Multi-Agent Architecture, Part 9: Evaluation — Scoring and Improving Agent Conversations

This is Part 9 of the Multi-Agent Architecture series. In Part 8 we covered observability — how to see what your system is doing. Today we close the loop: how do you know if what it is doing is actually good?

The Problem Nobody Wants to Talk About

You shipped your multi-agent system. Agents are routing, handoffs are flowing, tools are executing. The observability dashboard is green. But here is the question that keeps me up at night: are the agents actually helping?

Observability tells you the system is running. Evaluation tells you the system is working. There is a meaningful difference. A conversation can complete without errors, hit every checkpoint, resolve in under two minutes, and still leave the customer worse off than when they started — because the agent gave a confident, well-formatted, completely wrong answer.

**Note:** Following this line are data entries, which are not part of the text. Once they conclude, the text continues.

(** No key gets a second entry as long as no key is inserted twice; a
    [Clear] in between does no harm, since it leaves no entry. *)
Lemma run_uniq cs t t' :
  NoDup (inserted_keys cs) -> good t -> Engine.UNIQ t ->
  (forall k v, Engine.live t k v -> k ∉ inserted_keys cs) ->
  run cs t = Ret t' ->
  good t' /\ Engine.UNIQ t'.
Proof.
  revert t. induction cs as [|c cs IH]; intros t Hnd Hg Hu Hfr Hr.
  { by injection Hr as <-. }
  rewrite run_cons in Hr. apply bind_Ret_inv in Hr as (t1 & Hc & Hr).
  destruct c as [k v|k|k|]; simpl in Hc.
  - (* Insert *)
    apply bind_Ret_inv in Hc as ([b t1'] & Hi & [= ->]).
    change (inserted_keys (CallInsert k v :: cs))
      with (k :: inserted_keys cs) in *.
    apply NoDup_cons in Hnd as [Hk Hnd].
    assert (Hnl : forall v0, ~ Engine.live t k v0).
    { intros v0 Hl. apply (Hfr k v0 Hl). apply list_elem_of_here. }
    destruct (Insert_fuel_exact key0 nullptr hashfn reset _ _ _ _ _ _
                Hg Hu Hnl Hi) as [-> Hperm].
    destruct (Insert_fuel_grows key0 nullptr hashfn reset _ _ _ _ _ _
                Hg Hi) as (Hg1 & _).
    apply (IH t1); [done|done| | |done].
    + unfold Engine.UNIQ. rewrite Hperm. simpl. apply NoDup_cons.
      split; [|done]. intros ([k' v0] & Hk' & Hin)%list_elem_of_fmap.
      simpl in Hk'. subst k'. by apply (Hnl v0).
    + intros k' v' Hl. unfold Engine.live in Hl. rewrite Hperm in Hl.
      apply elem_of_cons in Hl as [[= -> ->]|Hl]; [done|].
      intros Hin. apply (Hfr k' v' Hl). by apply list_elem_of_further.
  - (* Remove *)
    apply bind_Ret_inv in Hc as ([u t1'] & Hrm & [= ->]).
    change (inserted_keys (CallRemove k :: cs)) with (inserted_keys cs) in *.
    destruct (Remove_facts _ _ _ _ _ Hg Hrm)
      as (Hg1 & _ & [->|(v0 & Hperm & _)]).
    { by apply (IH t). }
    apply (IH t1); [done|done| | |done].
    + unfold Engine.UNIQ in *. rewrite Hperm in Hu. simpl in Hu.
      by apply NoDup_cons in Hu as [_ ?].
    + intros k' v' Hl. apply (Hfr k' v'). unfold Engine.live in *.
      rewrite Hperm. by apply list_elem_of_further.
  - (* Get *)
    apply bind_Ret_inv in Hc as ([v t1'] & Hget & [= ->]).
    apply Get_state in Hget as ->.
    change (inserted_keys (CallGet k :: cs)) with (inserted_keys cs) in *.
    by apply (IH t).
  - (* Clear *)
    injection Hc as <-.
    change (inserted_keys (CallClear :: cs)) with (inserted_keys cs) in *.
    apply (IH (snd (Clear t))); [done|by apply Clear_good| | |done].
    + change (snd (Clear t)) with (fresh (capacity_ t) (count_ t)).
      unfold Engine.UNIQ. rewrite fresh_entries. constructor.
    + change (snd (Clear t)) with (fresh (capacity_ t) (count_ t)).
      intros k v Hl. unfold Engine.live in Hl.
      rewrite fresh_entries in Hl. by apply elem_of_nil in Hl.
Qed.

Lemma reach_uniq c cs t :
  valid_capacity c -> NoDup (inserted_keys cs) ->
  run cs (fresh c 0) = Ret t -> Engine.UNIQ t.
Proof.
  intros Hc Hnd Hr.
  destruct (new_good key0 nullptr hashfn c Hc) as (Hg0 & _ & Hu0).
  apply (run_uniq cs (fresh c 0) t); [done|done|done| |done].
  intros k v Hl. unfold Engine.live in Hl. rewrite fresh_entries in Hl.
  by apply elem_of_nil in Hl.
Qed.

Traditional software has test suites. You write assertions, run them, and get a binary pass/fail. Multi-agent conversations do not work that way. The output is natural language. The quality depends on context, tone, accuracy, and whether the agent actually solved the user's problem. You cannot assertEqual your way through that.

RoomKit approaches this with a combination of structured observations, task tracking, phase audit trails, and feedback loops that let you score conversations continuously — not just in a test harness, but in production.

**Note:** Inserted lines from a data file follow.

(** C8. Platform classification is a total case split over the fixed
    premium and ad-supported sets: [_categorize_platform] gives "premium"
    for a platform of the premium set, "ad_supported" for one of the
    ad-supported set and "other" for the remaining ones, and that is the
    platform category of every record that [SimpleMusicProcessor] derives;
    spotify is premium and soundcloud is ad_supported; and two records of
    one window with these two platforms give, grouped by platform, two
    rows of count 1. *)
Theorem platform_classification_and_grouping :
  (forall p, _categorize_platform (Platform_value p)
             = Spec.platform_category p)
  /\ (forall event d,
        Simple._calculate_derived_fields event = OK d ->
        platform_category d
        = Some (Spec.platform_category (platform (streaming_event event))))
  /\ _categorize_platform "spotify" = "premium"
  /\ _categorize_platform "soundcloud" = "ad_supported"
  /\ (forall (x1 x2 : gmap string Dataflow.scalar) (w : World),
        x1 !! "platform" = Some (Dataflow.SStr "spotify") ->
        x2 !! "platform" = Some (Dataflow.SStr "soundcloud") ->
        exists r1 r2 w',
          Dataflow.platform_metrics [x1; x2] w = ([OK r1; OK r2], w')
          /\ Dataflow.platform r1 = Dataflow.SStr "spotify"
          /\ Dataflow.count r1 = 1
          /\ Dataflow.platform r2 = Dataflow.SStr "soundcloud"
          /\ Dataflow.count r2 = 1).
Proof.
  split; [|split; [|split; [|split]]].
  - apply categorize_platform_by_sets.
  - intros event d Hd. rewrite (derived_platform_category event d Hd).
    now rewrite categorize_platform_by_sets.
  - reflexivity.
  - reflexivity.
  - intros x1 x2 w H1 H2.
    unfold Dataflow.platform_metrics, Dataflow.GroupByKey. simpl.
    unfold Dataflow.key_by_platform. rewrite H1, H2. simpl.
    unfold Dataflow.calculate_platform_metrics. simpl.
    destruct (ratio_over_one
                (length (filter (fun e => Dataflow.truth
                   (default (Dataflow.SBool false)
                      (e !! "is_premium_platform")) = true) [x1])))
      as [q1 ->].
    { rewrite filter_cons, filter_nil. case_decide; simpl; lia. }
    destruct (ratio_over_one
                (length (filter (fun e => Dataflow.truth
                   (default (Dataflow.SBool false)
                      (e !! "is_premium_platform")) = true) [x2])))
      as [q2 ->].
    { rewrite filter_cons, filter_nil. case_decide; simpl; lia. }
    simpl. do 3 eexists. repeat split.
Qed.

Lemma platform_classification_and_grouping_witness :
  (exists d,
     Simple._calculate_derived_fields Sample.full_play = OK d
     /\ platform_category d = Some "premium"
     /\ platform_category d
        = Some (Spec.platform_category
                  (platform (streaming_event Sample.full_play))))
  /\ exists r1 r2 w',
       Dataflow.platform_metrics
         [Sample.element "spotify"; Sample.element "soundcloud"] Sample.world1
       = ([OK r1; OK r2], w')
       /\ Dataflow.platform r1 = Dataflow.SStr "spotify"
       /\ Dataflow.count r1 = 1
       /\ Dataflow.platform r2 = Dataflow.SStr "soundcloud"
       /\ Dataflow.count r2 = 1.
Proof.
  split.
  - eexists. split; [vm_compute; reflexivity|]. split; [reflexivity|].
    apply (proj1 (proj2 platform_classification_and_grouping)
             Sample.full_play).
    vm_compute. reflexivity.
  - apply (proj2 (proj2 (proj2 (proj2 platform_classification_and_grouping)))
             (Sample.element "spotify") (Sample.element "soundcloud")
             Sample.world1); vm_compute; reflexivity.
Defined.

(** ** Normalized names *)

Lemma lstrip_first (s : string) (c : ascii) :
  first_char (lstrip s) = Some c -> isspace c = false.
Proof.
  induction s as [|a s IH]; simpl; [discriminate|].
  destruct (isspace a) eqn:Ha; [assumption|].
  simpl. now intros [= <-].
Qed.

Lemma rstrip_first (s : string) (c : ascii) :
  first_char (rstrip s) = Some c -> first_char s = Some c.
Proof.
  destruct s as [|a s]; simpl; [discriminate|].
  destruct (rstrip s); [destruct (isspace a)|]; simpl; congruence.
Qed.

Lemma rstrip_last (s : string) (c : ascii) :
  last_char (rstrip s) = Some c -> isspace c = false.
Proof.
  induction s as [|a s IH]; simpl; [discriminate|].
  destruct (rstrip s) as [|b r] eqn:Hr.
  - destruct (isspace a) eqn:Ha; simpl; [discriminate|]. now intros [= <-].
  - simpl. exact IH.
Qed.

Observations: Structured Quality Judgments

The core primitive for evaluation in RoomKit is the Observation model. An observation is a structured finding about a conversation — created by an evaluator (human or AI), attached to a specific room, and stored alongside the conversation data it describes.

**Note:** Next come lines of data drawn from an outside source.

Lemma ab_max_closed (P : ext -> Prop) f b cols :
  (forall col alpha beta, P (f (child b col AI_PIECE) alpha beta)) ->
  forall value column alpha beta, P value ->
    P (ab_max f b cols value column alpha beta).2.
Proof.
  intros Hf. induction cols as [|col rest IH]; intros value column alpha beta Hv;
    cbn [ab_max]; [done|].
  destruct (ext_ltb value _); destruct (ext_leb beta _); cbn [snd];
    try done; try apply Hf; apply IH; try done; apply Hf.
Qed.

Lemma ab_min_closed (P : ext -> Prop) f b cols :
  (forall col alpha beta, P (f (child b col PLAYER_PIECE) alpha beta)) ->
  forall value column alpha beta, P value ->
    P (ab_min f b cols value column alpha beta).2.
Proof.
  intros Hf. induction cols as [|col rest IH]; intros value column alpha beta Hv;
    cbn [ab_min]; [done|].
  destruct (ext_ltb _ value); destruct (ext_leb _ alpha); cbn [snd];
    try done; try apply Hf; apply IH; try done; apply Hf.
Qed.

Section Range.

Variable leaf_score : board -> Z.
Variables lo hi : Z.
Hypothesis Hzero : lo <= 0 <= hi.
Hypothesis Hleaf : forall b, shape_ok b -> lo <= leaf_score b <= hi.

(** A score the search can return: a sentinel or a value of the heuristic. *)
Definition score_ok (x : ext) : Prop :=
  exists s, x = Fin s /\
    (s = 100000000000000 \/ s = -10000000000000 \/ lo <= s <= hi).

Lemma stop_value_ok (b : board) : shape_ok b -> score_ok (stop_value leaf_score b).
Proof.
  intros Hb. unfold stop_value, score_ok.
  destruct (is_terminal_node b).
  - destruct (winning_move b AI_PIECE); [eauto|].
    destruct (winning_move b PLAYER_PIECE); eauto 6.
  - eauto 6.
Qed.

Lemma ab_ok (n : nat) :
  forall depth alpha beta m b seed, shape_ok b ->
    score_ok (ab leaf_score n depth alpha beta m b seed).2.
Proof.
  induction n as [|n IH]; intros depth alpha beta m b seed Hb; cbn [ab].
  - by apply stop_value_ok.
  - destruct ((depth =? 0) || is_terminal_node b) eqn:Hstop; [by apply stop_value_ok|].
    apply orb_false_iff in Hstop as [_ Hterm].
    destruct (non_terminal_valid b Hterm) as [Hne _].
    destruct (get_valid_locations b) as [|col rest]; [done|].
    destruct m; cbn [snd ab_max ab_min].
    + destruct (IH (depth - 1) alpha beta false (child b col AI_PIECE) 0
        (shape_ok_child _ _ _ Hb)) as (s & Hs & Hrange).
      rewrite Hs. cbn [ext_ltb].
      destruct (ext_leb beta _); [by exists s|].
      apply ab_max_closed; [|by exists s].
      intros. apply IH. by apply shape_ok_child.
    + destruct (IH (depth - 1) alpha beta true (child b col PLAYER_PIECE) 0
        (shape_ok_child _ _ _ Hb)) as (s & Hs & Hrange).
      rewrite Hs. cbn [ext_ltb].
      destruct (ext_leb _ alpha); [by exists s|].
      apply ab_min_closed; [|by exists s].
      intros. apply IH. by apply shape_ok_child.
Qed.

End Range.

(** X9.  Every score [minimax] returns is an integer: one of the two
    sentinels, or a value within the range of the heuristic, which is far
    below the sentinels. *)
Theorem minimax_score_range (st : engine) (b : board) (fuel : nat) (depth : Z)
    (alpha beta : ext) (maximizingPlayer : bool) :
  board_of st = Some b -> shape_ok b -> (empties b < fuel)%nat ->
  exists column s st',
    minimax fuel depth alpha beta maximizingPlayer st = Some ((column, Fin s), st') /\
    (s = 100000000000000 \/ s = -10000000000000 \/ -180 <= s <= 4518).
Proof.
  intros Hb Hshape Hfuel. unfold minimax.
  destruct (minimax_with_result (fun b => score_position b AI_PIECE)
    fuel depth alpha beta maximizingPlayer st b Hb Hshape Hfuel) as (st' & Hrun & _).
  destruct (ab_ok (fun b => score_position b AI_PIECE) (-180) 4518 ltac:(lia)
    (fun b Hb => score_position_range b AI_PIECE Hb)
    (S (empties b)) depth alpha beta maximizingPlayer b 0 Hshape) as (s & Hs & Hrange).
  destruct (ab _ (S (empties b)) depth alpha beta maximizingPlayer b 0)
    as [column score]. simpl in Hs. subst score.
  by exists column, s, st'.
Qed.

from roomkit.models import Observation

# A supervisor agent evaluates a support agent's response
observation = Observation(
    room_id="support-case-7742",
    category="response_quality",
    confidence=0.87,
    content="Agent provided correct billing info but missed the refund eligibility window",
    metadata={
        "agent_id": "support-agent",
        "severity": "medium",
        "suggestion": "Check refund_policy tool before confirming timelines",
    },
)

# Store the observation via the conversation store
await kit.store.add_observation(observation)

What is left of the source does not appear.